Objective Premature infants have the highest risk of being hospitalized with respiratory syncytial virus (RSV) infections. Palivizumab is the only licensed agent for RSVhospitalization (RSVH) prophylaxis in infants born at < 35 weeks of gestational age (wGA). In 2016, the Italian Drug Agency (Agenzia Italiana del Farmaco [AIFA]) has restricted the eligibility for reimbursement to infants at high risk of RSVH, ruling out palivizumab administration for infants born at > 29 wGA. The aim of the present study was to compare the incidence of RSVH in two consecutive epidemic seasons (2015–2016 vs. 2016–2017), that is, before and after the new AIFA recommendations on palivizumab eligibility. Study Design This was a noninterventional retrospective cohort study conducted at three neonatal intensive care units (NICUs) in northern Italy. Infants born at 29 and 35 wGA between March 15, 2015 and March 14, 2017 were enrolled for this study. Electronic medical charts were reviewed and parents were interviewed by telephone.
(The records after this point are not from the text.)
(* ===== verification/SchedulerFacts.v ===== *)
(** What a cron expression means to the scheduler, and what the schedule store keeps. *)
From S2P Require Import Prelude GoFloat GoLib GoStrings GoText Models Errors Interfaces Database Tables Manifest Programs Runner BenchRuns Scheduler.
From Stdlib Require Import Ascii.
#[local] Set Warnings "-clear-no-such-hyp".

(** ** Expressions *)

(** The supported fields. *)
Inductive CronField := AnyValue | Exactly (n : Z) | Every (n : Z).
Definition print_field (f : CronField) : string :=
  match f with AnyValue => "*" | Exactly n => Itoa n | Every n => "*/" +:+ Itoa n end.
Definition supported (f : CronField) : Prop :=
  match f with AnyValue => True | Exactly n => in_int64 n | Every n => in_int64 n /\ (0 < n)%Z end.
(** The values a field stands for. *)
Definition field_holds (f : CronField) (v : Z) : bool :=
  match f with
  | AnyValue => true
  | Exactly n => (v =? n)%Z
  | Every n => (v mod n =? 0)%Z
  end.

Lemma Itoa_not_star n s : Itoa n <> String "*" s.
Proof. intros He. pose proof (Itoa_bytes n) as Hb. by rewrite He in Hb. Qed.
Lemma Itoa_no_step n : HasPrefix (Itoa n) "*/" = false.
Proof.
  destruct (HasPrefix (Itoa n) "*/") eqn:Hp; [|done]. apply HasPrefix_spec in Hp as [t Ht].
  by apply Itoa_not_star in Ht.
Qed.

Lemma matchCronField_print f v :
  supported f -> (0 <= v)%Z -> matchCronField (print_field f) v = field_holds f v.
Proof.
  intros Hf Hv. unfold matchCronField. destruct f as [|n|n]; cbn [print_field].
  - done.
  - rewrite bool_decide_false by apply Itoa_not_star.
    rewrite Itoa_no_step.
    by rewrite Atoi_Itoa.
  - destruct Hf as [Hin Hpos]. rewrite bool_decide_false by done.
    unfold TrimPrefix. rewrite HasPrefix_app, drop_app_string.
    rewrite Atoi_Itoa by done. destruct (Z.leb_spec n 0); [lia|]. by rewrite Z.rem_mod_nonneg.
Qed.

Lemma print_word f : word (print_field f).
Proof.
  assert (forall n, all_bytes (fun c => negb (is_space c)) (Itoa n) = true) as Hw.
  { intros n. eapply all_bytes_mono; [apply number_byte_not_space|apply Itoa_bytes]. }
  destruct f as [|n|n]; cbn [print_field]; [by split|split; [apply Itoa_nonempty|apply Hw]|].
  split; [done|]. rewrite all_bytes_app. apply andb_true_iff. split; [done|apply Hw].
Qed.

Section Zone.
Context (zone : time -> duration).

Lemma local_fields t :
  (0 <= TimeMinute t)%Z /\ (0 <= TimeHour t)%Z /\ (0 <= MonthDay t)%Z /\ (0 <= TimeMonth t)%Z /\ (0 <= TimeWeekday t)%Z.
Proof.
  unfold TimeMinute, TimeHour, TimeWeekday. pose proof (MonthDay_range t).
  split_and!; [apply Z.mod_pos_bound; done|apply Z.mod_pos_bound; done|lia| |apply Z.mod_pos_bound; done].
  unfold TimeMonth. set (z := (t / Day + 306)%Z). clearbody z.
  set (doe := (z mod 146097)%Z). assert (0 <= doe < 146097)%Z as Hdoe by (apply Z.mod_pos_bound; done). clearbody doe.
  set (yoe := ((doe - doe / 1460 + doe / 36524 - doe / 146096) / 365)%Z).
  set (doy := (doe - (365 * yoe + yoe / 4 - yoe / 100))%Z).
  assert (0 <= doy)%Z as Hdoy.
  { subst doy yoe. pose proof (Z.div_mod doe 1460). pose proof (Z.mod_pos_bound doe 1460).
    pose proof (Z.div_mod doe 36524). pose proof (Z.mod_pos_bound doe 36524).
    pose proof (Z.div_mod doe 146096). pose proof (Z.mod_pos_bound doe 146096).
    set (x := (doe - doe / 1460 + doe / 36524 - doe / 146096)%Z) in *.
    pose proof (Z.div_mod x 365). pose proof (Z.mod_pos_bound x 365).
    pose proof (Z.div_mod (x / 365) 4). pose proof (Z.mod_pos_bound (x / 365) 4).
    pose proof (Z.div_mod (x / 365) 100). pose proof (Z.mod_pos_bound (x / 365) 100). lia. }
  clearbody doy. assert (0 <= (5 * doy + 2) / 153)%Z by (apply Z.div_pos; lia).
  destruct (Z.ltb_spec ((5 * doy + 2) / 153) 10); lia.
Qed.

(** The printed expression of five supported fields. *)
Definition cron (minute hour day month weekday : CronField) : string :=
  Join (print_field <$> [minute; hour; day; month; weekday]) " ".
Data were collected on neonatal course during NICU stay, palivizumab administration, and hospitalizations related to respiratory infections during the 1st year of life, comparing the infants born in season 1 with season 2. Results Of 632 eligible infants, data were available for 536 (262 in season 1 and 274 in season 2). Overall, RSVH occurred 1.9 and 5.1% in infants in seasons 1 and 2, respectively (odds ratio [OR] = 2.77; 95% confidence interval [CI]: 0.98–7.8, p = 0.045). When the analysis was limited to patients not exposed to palivizumab, RSVHs were recorded for 1.8 and 5.9% infants in seasons 1 and 2, respectively (OR = 3.42; 95% CI: 0.96–12.20, p = 0.045). It is noteworthy that the incidence of hospital admissions for respiratory viruses other than RSV did not differ between the two seasons. Conclusion Restricting eligibility for palivizumab reimbursement led to a significant increase in RSVH but had no impact on hospitalizations for other respiratory viruses. Future decisions on palivizumab prescription and coverage rules should be driven by a careful assessment of the cost-benefit ratio.